The Court of Appeal agreed with the EAT. The employee was treated unreasonably. But unreasonable treatment does not always mean discrimination. The employment tribunal had failed to look at why Mr Dunn was treated badly, or how his employer would have treated someone without his disability. The employment tribunal had found many reasons for the unreasonable process: the system was arcane and cumbersome; cases were not properly managed; no single person had oversight of the whole process; and the system involved three different contracted out services. None of those reasons involved discrimination of any kind. The tribunal was wrong to uphold the employee’s discrimination claims.
If an employee is unable to show that their treatment was motivated by discrimination, the only way they can show that their treatment is ‘because of’ their disability is by showing the process is inherently discriminatory. This means the criteria applied (in this case, the ill health retirement process) necessarily treats disabled people less favourably than those without disabilities. This argument was not used by the employee in this case, but the Court of Appeal indicated it was unlikely to be successful anyway. A process which is inherently defective is not necessarily inherently discriminatory.

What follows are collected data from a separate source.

(** A pair other than [(i, j)] keeps the invariant. *)
Lemma pair_step_other fuel l0 i j i' j' (h : Prop) st st' :
  only_twice l0 i j -> 0 <= i < j -> 0 <= i' < j' -> ~ (i' = i /\ j' = j) ->
  Forall2 widened (d_aspects st) (d_aspects st') ->
  pair_inv doc l0 i j h st ->
  disambiguate_pair fuel doc i' st j' = Ok st' ->
  pair_inv doc l0 i j h st'.
Proof.
  intros Honly Hij Hij' Hne Hw Hinv Hrun.
  pose proof Hrun as Hrun'. unfold disambiguate_pair, same_text in Hrun'.
  apply bind_Ok_inv in Hrun' as (same & Hsame & Hrun').
  apply bind_Ok_inv in Hsame as (ai' & Hai'%py_index_Ok_nonneg & Hsame); [|lia].
  apply bind_Ok_inv in Hsame as (aj' & Haj'%py_index_Ok_nonneg & [= <-]); [|lia].
  destruct (String.eqb_spec (Aspect.text ai') (Aspect.text aj')) as [Htext|_];
    [|by injection Hrun' as <-].
  pose proof (fun m => pair_disjoint l0 _ i j i' j' ai' aj' m Honly
                (pi_widened _ _ _ _ _ _ Hinv) Hij Hij' Hne Hai' Haj' Htext) as Hoff.
  apply (pair_inv_frame l0 i j i' h st); [|done| |done].
  - destruct (Hoff (Z.to_nat i)) as [? _]; [by left|lia].
  - eapply frame_weaken; [done|]. eapply pair_frame; [| |done]; lia.
Qed.

(** One pair of the inner loop. *)
Lemma pair_step fuel l0 i j i' j' (h : Prop) st st' :
  only_twice l0 i j -> 0 <= i < j -> 0 <= i' < j' ->
  (h -> ~ (i' = i /\ j' = j)) ->
  pair_inv doc l0 i j h st ->
  disambiguate_pair fuel doc i' st j' = Ok st' ->
  pair_inv doc l0 i j (h \/ (i' = i /\ j' = j)) st'.
Proof.
  intros Honly Hij Hij' Hfresh Hinv Hrun.
  assert (Forall2 widened (d_aspects st) (d_aspects st')) as Hw.
  { apply (disambiguate_pair_related widened
             (fun a a' e He => proj1 (expand_expanded a a' e He))
             set_ordinal_widened fuel doc i' j'); [lia..|done]. }
  destruct (decide (i' = i /\ j' = j)) as [[-> ->]|Hne].
  - destruct (only_twice_current l0 (d_aspects st) i j)
      as (ai & aj & Hai & Haj & Ht); [done|apply Hinv|].
    destruct (pair_resolves fuel i j st st' ai aj)
      as (Hres & a1 & Ha1 & Ho1); [done..|apply Hinv; tauto|done|].
    destruct Hinv as [Hw0 Ho _ _]. constructor; [by etrans| |tauto|done].
    intros a0 a1' H0 H1. assert (a1' = a1) as -> by congruence.
    rewrite Ho1. by apply Ho.
  - eapply pair_inv_iff; [|by eapply pair_step_other]. tauto.
Qed.

(** The inner loop for [i']. *)
Lemma from_step fuel l0 i j i' (h : Prop) st st' :
  only_twice l0 i j -> 0 <= i < j -> 0 <= i' -> i' + 1 <= py_len l0 ->
  (h -> i' <> i) ->
  pair_inv doc l0 i j h st ->
  disambiguate_from fuel doc st i' = Ok st' ->
  pair_inv doc l0 i j (h \/ i' = i) st'.
Proof.
  intros Honly Hij Hi' Hlen Hfresh Hinv. unfold disambiguate_from.
  assert (py_len (d_aspects st) = py_len l0) as ->
    by (unfold py_len; by rewrite (Forall2_length _ _ _ (pi_widened _ _ _ _ _ _ Hinv))).
  assert (j < py_len l0) as Hj.
  { destruct Honly as (_ & aj & _ & Haj%lookup_lt_Some & _). unfold py_len. lia. }
  intros Hrun. eapply pair_inv_iff; last first.
  - revert Hrun. apply (for_range_inv
      (fun j' s => pair_inv doc l0 i j (h \/ (i' = i /\ j < j')) s)); [done| |].
    + eapply pair_inv_iff; [|done]. intuition lia.
    + intros k s1 s2 Hk Hs1 Hstep. eapply pair_inv_iff;
        [|eapply (pair_step fuel l0 i j i' k); [done|done|lia| |done|done]];
        intuition lia.
  - intuition lia.
Qed.

(** Both loops. *)
Lemma disambiguate_pair_inv fuel l i j st :
  only_twice l i j -> 0 <= i < j ->
  disambiguate fuel doc l = Ok st -> pair_inv doc l i j True st.
Proof.
  intros Honly Hij. unfold disambiguate. intros Hrun.
  assert (j < py_len l) as Hj.
  { destruct Honly as (_ & aj & _ & Haj%lookup_lt_Some & _). unfold py_len. lia. }
  eapply pair_inv_iff; last first.
  - revert Hrun.
    apply (for_range_inv (fun i' s => pair_inv doc l i j (i < i') s)); [lia| |].
    + constructor; [reflexivity|cbn; congruence|done|lia].
    + intros k s1 s2 Hk Hs1 Hstep. eapply pair_inv_iff;
        [|eapply (from_step fuel l i j k); [done|done|lia|lia| |done|done]];
        intuition lia.
  - intuition lia.
Qed.

End ResolutionLemmas.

The employer in this case won the case, but still came in for some harsh criticism in open court. Employers should scrutinise their internal processes, especially those which are likely to involve ill or disabled employees.
A study by the University of the West of England argues that the working day is extended during commutes by advancements in technology. The study looked at 5,000 passengers commuting into London. Many employees were using their commuting time to send work emails from their phones and tablets.
Some passengers felt sending work emails was helpful as a ‘transition’ between home and work. One felt it was making use of ‘dead time’. The study suggests that the extra work is added onto the day rather than replacing office hours. Researchers are calling for this time to be treated as part of working hours.
Working on a commute can be part of ‘flexible working’, which can increase productivity and create goodwill. One of the commuters in the study left the office early to make up for working on the way into work. Banning staff from sending work emails whilst travelling might be counterproductive and increase the time people spend in the office. And not everyone is working. No doubt some of those staring at their phones are chatting to friends on WhatsApp or watching the latest episode of The Apprentice.
There may still be some risk. The Working Time Regulations 1998 impose a maximum 48 hour working week, although employees can opt out. If working during a commute is ‘working time’, it could result in workers reaching the maximum weekly hours without an employer even knowing. It is worth keeping an eye on your staff and any work done during commutes. An employee who is doing extra work might also be struggling or have too high a workload, which an employer needs to know about too.